* **WHAT IS NEEDED**
Exactly the lines from the start of the data below through the line containing "1-2: by eapply" must be returned, and no others.
+--
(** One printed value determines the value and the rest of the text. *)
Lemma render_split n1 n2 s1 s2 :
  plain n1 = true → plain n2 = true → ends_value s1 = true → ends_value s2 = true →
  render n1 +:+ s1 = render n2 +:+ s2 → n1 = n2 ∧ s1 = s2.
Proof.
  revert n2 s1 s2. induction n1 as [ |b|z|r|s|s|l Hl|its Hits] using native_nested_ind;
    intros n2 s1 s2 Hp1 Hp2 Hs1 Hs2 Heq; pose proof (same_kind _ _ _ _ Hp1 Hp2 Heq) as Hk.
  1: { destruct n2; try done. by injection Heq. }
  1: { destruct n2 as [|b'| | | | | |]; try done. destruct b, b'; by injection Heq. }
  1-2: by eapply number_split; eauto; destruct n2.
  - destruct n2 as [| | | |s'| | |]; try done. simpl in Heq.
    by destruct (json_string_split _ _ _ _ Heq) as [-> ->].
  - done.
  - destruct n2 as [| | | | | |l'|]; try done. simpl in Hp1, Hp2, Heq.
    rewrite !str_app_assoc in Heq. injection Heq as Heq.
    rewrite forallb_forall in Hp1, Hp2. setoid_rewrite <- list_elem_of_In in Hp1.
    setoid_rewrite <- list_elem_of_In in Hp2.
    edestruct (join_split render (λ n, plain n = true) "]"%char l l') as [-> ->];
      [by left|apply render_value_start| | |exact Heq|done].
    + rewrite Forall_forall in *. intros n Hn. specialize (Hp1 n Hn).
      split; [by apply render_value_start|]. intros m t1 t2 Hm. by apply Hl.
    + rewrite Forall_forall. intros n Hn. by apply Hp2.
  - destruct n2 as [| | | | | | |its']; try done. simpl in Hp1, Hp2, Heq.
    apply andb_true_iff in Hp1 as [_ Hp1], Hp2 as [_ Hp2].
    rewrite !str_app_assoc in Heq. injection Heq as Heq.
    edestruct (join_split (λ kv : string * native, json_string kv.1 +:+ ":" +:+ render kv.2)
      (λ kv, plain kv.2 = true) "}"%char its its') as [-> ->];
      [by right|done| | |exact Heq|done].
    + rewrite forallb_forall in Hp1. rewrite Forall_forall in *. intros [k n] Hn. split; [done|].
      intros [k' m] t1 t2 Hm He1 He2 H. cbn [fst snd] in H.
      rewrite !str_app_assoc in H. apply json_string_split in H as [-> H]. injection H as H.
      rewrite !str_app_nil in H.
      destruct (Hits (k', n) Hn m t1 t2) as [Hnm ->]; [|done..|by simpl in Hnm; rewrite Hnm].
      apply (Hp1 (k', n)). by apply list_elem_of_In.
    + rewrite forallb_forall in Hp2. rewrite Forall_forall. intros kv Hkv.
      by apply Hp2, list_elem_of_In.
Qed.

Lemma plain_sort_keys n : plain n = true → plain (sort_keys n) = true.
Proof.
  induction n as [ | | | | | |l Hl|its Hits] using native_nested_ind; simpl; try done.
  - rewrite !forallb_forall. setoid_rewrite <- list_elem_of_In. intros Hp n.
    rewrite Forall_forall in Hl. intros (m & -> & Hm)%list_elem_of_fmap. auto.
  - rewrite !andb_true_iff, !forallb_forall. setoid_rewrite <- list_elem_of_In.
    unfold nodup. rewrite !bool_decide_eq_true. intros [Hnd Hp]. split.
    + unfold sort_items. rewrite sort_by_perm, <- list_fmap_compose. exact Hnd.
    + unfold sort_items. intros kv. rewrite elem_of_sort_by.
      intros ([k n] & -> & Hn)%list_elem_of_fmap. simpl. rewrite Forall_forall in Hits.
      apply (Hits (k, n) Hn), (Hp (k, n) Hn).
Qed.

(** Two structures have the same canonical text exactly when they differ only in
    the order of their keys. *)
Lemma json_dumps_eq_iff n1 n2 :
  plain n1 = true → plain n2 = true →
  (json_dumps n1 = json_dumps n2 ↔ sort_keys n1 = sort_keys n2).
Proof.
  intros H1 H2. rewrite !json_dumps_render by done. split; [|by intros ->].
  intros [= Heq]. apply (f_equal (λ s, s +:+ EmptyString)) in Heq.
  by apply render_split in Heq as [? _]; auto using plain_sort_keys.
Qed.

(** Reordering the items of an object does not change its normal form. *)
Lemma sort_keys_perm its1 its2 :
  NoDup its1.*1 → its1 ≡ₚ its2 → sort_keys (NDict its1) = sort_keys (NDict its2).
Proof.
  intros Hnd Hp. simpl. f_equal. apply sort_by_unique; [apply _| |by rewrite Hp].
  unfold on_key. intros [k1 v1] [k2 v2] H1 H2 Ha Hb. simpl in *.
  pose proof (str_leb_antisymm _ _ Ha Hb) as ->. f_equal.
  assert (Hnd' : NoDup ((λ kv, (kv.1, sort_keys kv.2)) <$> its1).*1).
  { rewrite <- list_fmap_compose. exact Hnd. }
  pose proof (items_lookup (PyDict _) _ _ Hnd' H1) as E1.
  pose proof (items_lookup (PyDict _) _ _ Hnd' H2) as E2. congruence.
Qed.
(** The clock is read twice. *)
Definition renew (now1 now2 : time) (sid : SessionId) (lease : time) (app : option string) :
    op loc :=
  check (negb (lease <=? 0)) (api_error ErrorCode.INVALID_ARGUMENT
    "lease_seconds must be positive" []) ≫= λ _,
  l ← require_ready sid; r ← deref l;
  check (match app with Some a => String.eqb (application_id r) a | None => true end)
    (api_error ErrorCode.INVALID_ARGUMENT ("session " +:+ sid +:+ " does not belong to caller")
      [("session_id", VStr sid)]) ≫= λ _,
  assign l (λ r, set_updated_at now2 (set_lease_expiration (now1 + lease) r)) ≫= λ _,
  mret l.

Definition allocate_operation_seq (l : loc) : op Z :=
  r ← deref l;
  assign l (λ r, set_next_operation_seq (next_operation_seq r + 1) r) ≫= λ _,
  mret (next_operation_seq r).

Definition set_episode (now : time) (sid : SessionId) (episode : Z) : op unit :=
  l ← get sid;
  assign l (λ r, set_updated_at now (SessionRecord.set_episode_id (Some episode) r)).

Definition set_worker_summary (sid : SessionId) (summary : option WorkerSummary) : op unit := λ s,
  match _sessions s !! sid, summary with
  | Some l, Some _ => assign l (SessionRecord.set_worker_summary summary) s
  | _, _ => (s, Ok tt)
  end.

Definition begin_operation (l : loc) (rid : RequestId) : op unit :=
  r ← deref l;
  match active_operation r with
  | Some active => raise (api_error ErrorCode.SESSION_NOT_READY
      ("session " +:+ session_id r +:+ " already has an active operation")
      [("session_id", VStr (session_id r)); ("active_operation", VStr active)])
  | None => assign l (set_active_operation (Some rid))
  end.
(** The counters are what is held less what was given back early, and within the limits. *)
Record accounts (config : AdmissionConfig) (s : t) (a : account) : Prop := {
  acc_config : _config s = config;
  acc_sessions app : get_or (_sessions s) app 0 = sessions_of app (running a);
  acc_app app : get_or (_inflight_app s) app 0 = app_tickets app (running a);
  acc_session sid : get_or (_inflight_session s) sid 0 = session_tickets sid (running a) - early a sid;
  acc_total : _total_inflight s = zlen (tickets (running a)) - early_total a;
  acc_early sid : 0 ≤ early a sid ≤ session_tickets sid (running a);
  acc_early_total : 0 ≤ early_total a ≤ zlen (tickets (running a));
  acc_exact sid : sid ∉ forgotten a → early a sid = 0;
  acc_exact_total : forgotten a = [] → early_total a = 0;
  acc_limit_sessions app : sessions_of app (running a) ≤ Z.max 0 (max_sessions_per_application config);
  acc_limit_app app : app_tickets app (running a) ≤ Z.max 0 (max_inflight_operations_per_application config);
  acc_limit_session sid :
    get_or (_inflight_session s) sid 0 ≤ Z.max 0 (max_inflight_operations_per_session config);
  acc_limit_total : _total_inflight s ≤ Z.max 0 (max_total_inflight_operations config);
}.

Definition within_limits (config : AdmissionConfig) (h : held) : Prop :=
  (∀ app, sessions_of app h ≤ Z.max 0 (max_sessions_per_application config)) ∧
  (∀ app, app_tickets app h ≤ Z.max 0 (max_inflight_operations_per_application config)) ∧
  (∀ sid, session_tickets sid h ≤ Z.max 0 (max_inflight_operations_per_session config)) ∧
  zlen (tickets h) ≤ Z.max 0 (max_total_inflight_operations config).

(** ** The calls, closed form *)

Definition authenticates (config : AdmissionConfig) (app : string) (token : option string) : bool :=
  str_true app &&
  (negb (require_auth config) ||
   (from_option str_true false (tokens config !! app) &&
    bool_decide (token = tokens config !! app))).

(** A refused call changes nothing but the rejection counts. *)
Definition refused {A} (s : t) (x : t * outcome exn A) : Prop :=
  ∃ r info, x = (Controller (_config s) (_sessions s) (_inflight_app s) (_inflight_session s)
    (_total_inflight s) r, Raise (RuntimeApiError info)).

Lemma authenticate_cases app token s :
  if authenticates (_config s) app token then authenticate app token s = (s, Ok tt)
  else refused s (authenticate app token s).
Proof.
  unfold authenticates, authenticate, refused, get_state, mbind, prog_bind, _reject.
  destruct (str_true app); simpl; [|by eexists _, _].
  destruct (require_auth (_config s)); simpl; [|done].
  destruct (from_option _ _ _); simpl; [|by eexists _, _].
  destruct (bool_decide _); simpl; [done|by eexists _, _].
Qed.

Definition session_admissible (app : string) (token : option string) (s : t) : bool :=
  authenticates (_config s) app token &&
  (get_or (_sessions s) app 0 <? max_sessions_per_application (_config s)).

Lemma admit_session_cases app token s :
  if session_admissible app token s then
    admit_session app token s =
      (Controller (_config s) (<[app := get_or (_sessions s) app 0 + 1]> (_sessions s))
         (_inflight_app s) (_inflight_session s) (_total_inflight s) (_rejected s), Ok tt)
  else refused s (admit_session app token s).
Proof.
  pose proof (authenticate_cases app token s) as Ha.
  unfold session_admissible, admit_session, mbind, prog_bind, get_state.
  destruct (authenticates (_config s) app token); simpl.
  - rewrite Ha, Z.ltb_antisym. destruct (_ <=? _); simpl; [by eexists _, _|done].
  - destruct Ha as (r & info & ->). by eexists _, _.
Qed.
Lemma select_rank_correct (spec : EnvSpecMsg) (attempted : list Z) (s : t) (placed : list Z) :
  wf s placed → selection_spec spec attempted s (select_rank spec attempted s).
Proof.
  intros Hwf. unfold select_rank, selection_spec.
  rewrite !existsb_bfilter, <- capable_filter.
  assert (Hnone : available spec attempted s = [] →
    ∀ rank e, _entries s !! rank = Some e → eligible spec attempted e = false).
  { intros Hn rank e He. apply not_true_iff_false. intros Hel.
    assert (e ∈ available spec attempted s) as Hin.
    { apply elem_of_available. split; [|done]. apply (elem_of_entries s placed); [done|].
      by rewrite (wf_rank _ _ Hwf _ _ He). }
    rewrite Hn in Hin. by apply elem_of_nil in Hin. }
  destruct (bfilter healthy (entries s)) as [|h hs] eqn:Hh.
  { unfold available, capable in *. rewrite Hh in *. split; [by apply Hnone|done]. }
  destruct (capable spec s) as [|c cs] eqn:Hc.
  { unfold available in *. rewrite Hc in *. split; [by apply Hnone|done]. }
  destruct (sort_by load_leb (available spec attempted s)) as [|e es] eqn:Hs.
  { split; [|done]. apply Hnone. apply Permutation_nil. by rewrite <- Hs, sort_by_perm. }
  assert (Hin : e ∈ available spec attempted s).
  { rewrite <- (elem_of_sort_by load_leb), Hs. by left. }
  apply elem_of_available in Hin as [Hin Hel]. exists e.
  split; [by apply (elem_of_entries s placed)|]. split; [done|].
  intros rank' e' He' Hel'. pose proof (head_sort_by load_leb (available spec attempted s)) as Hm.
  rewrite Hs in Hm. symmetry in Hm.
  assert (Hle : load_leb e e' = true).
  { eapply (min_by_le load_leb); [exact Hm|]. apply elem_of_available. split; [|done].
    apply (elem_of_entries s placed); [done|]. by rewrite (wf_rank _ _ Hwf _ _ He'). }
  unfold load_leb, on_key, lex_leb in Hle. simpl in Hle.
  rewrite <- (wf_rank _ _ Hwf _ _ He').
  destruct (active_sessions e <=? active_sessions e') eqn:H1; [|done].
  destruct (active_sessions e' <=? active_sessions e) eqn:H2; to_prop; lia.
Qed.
+--
* **THE COMPLETED TASK**
(** One printed value determines the value and the rest of the text. *)
Lemma render_split n1 n2 s1 s2 :
  plain n1 = true → plain n2 = true → ends_value s1 = true → ends_value s2 = true →
  render n1 +:+ s1 = render n2 +:+ s2 → n1 = n2 ∧ s1 = s2.
Proof.
  revert n2 s1 s2. induction n1 as [ |b|z|r|s|s|l Hl|its Hits] using native_nested_ind;
    intros n2 s1 s2 Hp1 Hp2 Hs1 Hs2 Heq; pose proof (same_kind _ _ _ _ Hp1 Hp2 Heq) as Hk.
  1: { destruct n2; try done. by injection Heq. }
  1: { destruct n2 as [|b'| | | | | |]; try done. destruct b, b'; by injection Heq. }
  1-2: by eapply number_split; eauto; destruct n2.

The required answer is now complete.